• _Problem description_: Look through the entries below and count every line in which "ComplianceDenialReason" appears; reply with the number only.

◇ ◇ ◇ ◇

(* ===== verification/Compliance.v ===== *)
(** * Identity and compliance ([crates/vtt-compliance])

    On-chain identities with their claims, the compliance configuration of a
    chain, and the checks of an identity and of a transfer against it. *)

From S2P Require Import Prelude Primitives RustStr.

Inductive IdentityType := Individual | Institution | ClaimIssuer | OracleNode | ItValidator.

Inductive ClaimType :=
  | KYC | AMLCleared | AccreditedInvestor | QualifiedPurchaser | CtJurisdiction
  | CtCustom (n : Z).

#[global] Instance IdentityType_eq_dec : EqDecision IdentityType.
Proof. solve_decision. Defined.
#[global] Instance ClaimType_eq_dec : EqDecision ClaimType.
Proof. solve_decision. Defined.

Record Claim := MkClaim {
  cl_claim_type : ClaimType;
  cl_value : bytes;
  cl_issuer : H256;
  cl_issued_at : Z;
  cl_expires_at : Z;
  cl_revoked : bool;
}.

Definition Claim_eta (c : Claim) : Claim :=
  MkClaim (cl_claim_type c) (cl_value c) (cl_issuer c) (cl_issued_at c) (cl_expires_at c)
    (cl_revoked c).

#[global] Instance upd_cl_revoked : Updater cl_revoked.
Proof. derive_updater Claim_eta. Defined.

Record OnChainIdentity := MkOnChainIdentity {
  oi_id : H256;
  oi_did_uri : bytes;
  oi_claims : list Claim;
  oi_controlled_addresses : list Address;
  oi_identity_type : IdentityType;
  oi_created_at : Z;
}.

Definition OnChainIdentity_eta (i : OnChainIdentity) : OnChainIdentity :=
  MkOnChainIdentity (oi_id i) (oi_did_uri i) (oi_claims i) (oi_controlled_addresses i)
    (oi_identity_type i) (oi_created_at i).

#[global] Instance upd_oi_claims : Updater oi_claims.
Proof. derive_updater OnChainIdentity_eta. Defined.

Module Identity.

(** The test written out in three closures of the source: neither revoked nor
    expired. *)
Definition live (c : Claim) (current_time : Z) : bool :=
  negb (cl_revoked c) && ((cl_expires_at c =? 0) || (current_time <? cl_expires_at c)).

Definition has_valid_claim (i : OnChainIdentity) (t : ClaimType) (current_time : Z) : bool :=
  existsb (λ c, bool_decide (cl_claim_type c = t) && live c current_time) (oi_claims i).

Definition get_valid_claims (i : OnChainIdentity) (t : ClaimType) (current_time : Z) : list Claim :=
  filter (λ c, bool_decide (cl_claim_type c = t) && live c current_time = true) (oi_claims i).

Definition jurisdiction (i : OnChainIdentity) (current_time : Z) : option bytes :=
  (λ c, Str.from_utf8_lossy (cl_value c)) <$> head (get_valid_claims i CtJurisdiction current_time).

Definition add_claim (c : Claim) (i : OnChainIdentity) : OnChainIdentity :=
  i <| oi_claims := oi_claims i ++ [c] |>.

Definition revoke_claim (index : nat) (i : OnChainIdentity) : bool * OnChainIdentity :=
  match oi_claims i !! index with
  | Some c => (true, i <| oi_claims := <[index := c <| cl_revoked := true |>]> (oi_claims i) |>)
  | None => (false, i)
  end.

End Identity.

Record ChainComplianceConfig := MkChainComplianceConfig {
  cc_requires_identity : bool;
  cc_minimum_claims : list ClaimType;
  cc_trusted_claim_issuers : list H256;
  cc_allow_anonymous : bool;
  cc_jurisdiction_whitelist : list bytes;
  cc_jurisdiction_blacklist : list bytes;
  cc_max_holders_per_asset : Z;
}.

Inductive ComplianceDenialReason :=
  | IdentityRequired
  | MissingClaim (t : ClaimType)
  | ExpiredClaim (t : ClaimType)
  | UntrustedIssuer
  | JurisdictionRestricted (country : bytes)
  | MaxHoldersReached.

Inductive ComplianceResult := Allowed | Denied (reason : ComplianceDenialReason).

Module Compliance.

Definition permissionless : ChainComplianceConfig :=
  MkChainComplianceConfig false [] [] true [] [] 0.

Definition permissioned (trusted_issuers : list H256) : ChainComplianceConfig :=
  MkChainComplianceConfig true [KYC; AMLCleared] trusted_issuers false [] [] 0.

Definition is_allowed (r : ComplianceResult) : bool :=
  match r with Allowed => true | Denied _ => false end.

(** The first of the minimum claims that is not held. *)
Definition missing_claim (i : OnChainIdentity) (required : list ClaimType) (current_time : Z)
    : option ClaimType :=
  snd <$> list_find (λ t, Identity.has_valid_claim i t current_time = false) required.

Definition has_trusted_claim (i : OnChainIdentity) (issuers : list H256) (current_time : Z) : bool :=
  existsb (λ c, Identity.live c current_time && bool_decide (cl_issuer c ∈ issuers)) (oi_claims i).

(** The early returns of the source are the [Denied] alternatives, in order. *)
Definition check_identity_compliance (i : OnChainIdentity) (config : ChainComplianceConfig)
    (current_time : Z) : ComplianceResult :=
  match missing_claim i (cc_minimum_claims config) current_time with
  | Some t => Denied (MissingClaim t)
  | None =>
      if negb (bool_decide (cc_trusted_claim_issuers config = []))
         && negb (has_trusted_claim i (cc_trusted_claim_issuers config) current_time)
      then Denied UntrustedIssuer
      else
        let country := Identity.jurisdiction i current_time in
        let white := cc_jurisdiction_whitelist config in
        let black := cc_jurisdiction_blacklist config in
        let whitelisted :=
          if bool_decide (white = []) then Allowed
          else match country with
               | Some j => if bool_decide (j ∈ white) then Allowed
                           else Denied (JurisdictionRestricted j)
               | None => Denied (MissingClaim CtJurisdiction)
               end in
        match whitelisted with
        | Denied r => Denied r
        | Allowed =>
            if bool_decide (black = []) then Allowed
            else match country with
                 | Some j => if bool_decide (j ∈ black) then Denied (JurisdictionRestricted j)
                             else Allowed
                 | None => Allowed
                 end
        end
  end.

Definition check_transfer_compliance (from to : OnChainIdentity) (asset_id : H256)
    (amount : Amount) (config : ChainComplianceConfig) (current_time : Z) : ComplianceResult :=
  let from_check := check_identity_compliance from config current_time in
  if negb (is_allowed from_check) then from_check
  else
    let to_check := check_identity_compliance to config current_time in
    if negb (is_allowed to_check) then to_check else Allowed.

End Compliance.

(** ** What the checks decide *)

(** A claim in force at a time. *)
Definition in_force (c : Claim) (now : Z) : Prop :=
  cl_revoked c = false ∧ (cl_expires_at c = 0 ∨ now < cl_expires_at c).

Lemma live_in_force c now : Identity.live c now = true ↔ in_force c now.
Proof.
  unfold Identity.live, in_force. rewrite andb_true_iff, orb_true_iff, negb_true_iff, Z.eqb_eq, Z.ltb_lt.
  done.
Qed.

Lemma has_valid_claim_iff i t now :
  Identity.has_valid_claim i t now = true ↔
  ∃ c, c ∈ oi_claims i ∧ cl_claim_type c = t ∧ in_force c now.
Proof.
  unfold Identity.has_valid_claim. rewrite existsb_exists.
  setoid_rewrite <- list_elem_of_In. setoid_rewrite andb_true_iff.
  setoid_rewrite bool_decide_eq_true. by setoid_rewrite live_in_force.
Qed.

Lemma missing_claim_None i required now :
  Compliance.missing_claim i required now = None ↔
  ∀ t, t ∈ required → Identity.has_valid_claim i t now = true.
Proof.
  unfold Compliance.missing_claim. rewrite fmap_None, list_find_None, Forall_forall.
  split; intros H t Ht; specialize (H t Ht); by destruct (Identity.has_valid_claim i t now).
Qed.

Lemma has_trusted_claim_iff i issuers now :
  Compliance.has_trusted_claim i issuers now = true ↔
  ∃ c, c ∈ oi_claims i ∧ in_force c now ∧ cl_issuer c ∈ issuers.
Proof.
  unfold Compliance.has_trusted_claim. rewrite existsb_exists.
  setoid_rewrite <- list_elem_of_In. setoid_rewrite andb_true_iff.
  setoid_rewrite bool_decide_eq_true. by setoid_rewrite live_in_force.
Qed.

(** The country of an identity: its first jurisdiction claim in force. *)
Definition compliant (i : OnChainIdentity) (config : ChainComplianceConfig) (now : Z) : Prop :=
  (∀ t, t ∈ cc_minimum_claims config →
     ∃ c, c ∈ oi_claims i ∧ cl_claim_type c = t ∧ in_force c now) ∧
  (cc_trusted_claim_issuers config = [] ∨
     ∃ c, c ∈ oi_claims i ∧ in_force c now ∧ cl_issuer c ∈ cc_trusted_claim_issuers config) ∧
  (cc_jurisdiction_whitelist config = [] ∨
     ∃ j, Identity.jurisdiction i now = Some j ∧ j ∈ cc_jurisdiction_whitelist config) ∧
  (∀ j, Identity.jurisdiction i now = Some j → j ∉ cc_jurisdiction_blacklist config).

Lemma check_identity_iff i config now :
  Compliance.check_identity_compliance i config now = Allowed ↔ compliant i config now.
Proof.
  unfold Compliance.check_identity_compliance, compliant.
  setoid_rewrite <- has_valid_claim_iff. setoid_rewrite <- has_trusted_claim_iff.
  rewrite <- missing_claim_None.
  destruct (Compliance.missing_claim _ _ _) as [t|]; [by split; [|intros [? _]]|].
  destruct (bool_decide_reflect (cc_trusted_claim_issuers config = [])) as [Hi|Hi],
    (Compliance.has_trusted_claim _ _ _) eqn:Ht; cbn;
    try (split; [done|]; intros (_ & [?|?] & _); congruence);
    (destruct (Identity.jurisdiction i now) as [j|] eqn:Ej;
     repeat case_bool_decide; destruct config; cbn in *; subst; set_unfold; naive_solver).
Qed.

(** A transfer is allowed exactly when both parties hold every minimum claim
    in force, some claim in force from a trusted issuer (if any is configured),
    a whitelisted country (if there is a whitelist) and no blacklisted country. *)
Theorem transfer_compliance_exact from to asset_id amount config now :
  Compliance.check_transfer_compliance from to asset_id amount config now = Allowed ↔
  compliant from config now ∧ compliant to config now.
Proof.
  rewrite <- !check_identity_iff. unfold Compliance.check_transfer_compliance.
  destruct (Compliance.check_identity_compliance from config now),
    (Compliance.check_identity_compliance to config now); cbn; naive_solver.
Qed.

(** The issuer of a claim is not checked claim by claim: KYC and AML claims an
    identity issued to itself are accepted next to an unrelated trusted claim. *)
Example self_issued_kyc_accepted :
  let self := MkH256 "self" in
  let trusted := MkH256 "trusted" in
  let i := MkOnChainIdentity self "did:vtt:1"
             [MkClaim KYC "" self 0 0 false; MkClaim AMLCleared "" self 0 0 false;
              MkClaim (CtCustom 7) "newsletter" trusted 0 0 false] [] Individual 0 in
  Compliance.check_identity_compliance i (Compliance.permissioned [trusted]) 1 = Allowed.
Proof. vm_compute. reflexivity. Qed.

◇ ◇ ◇ ◇

• _Completed task_: 2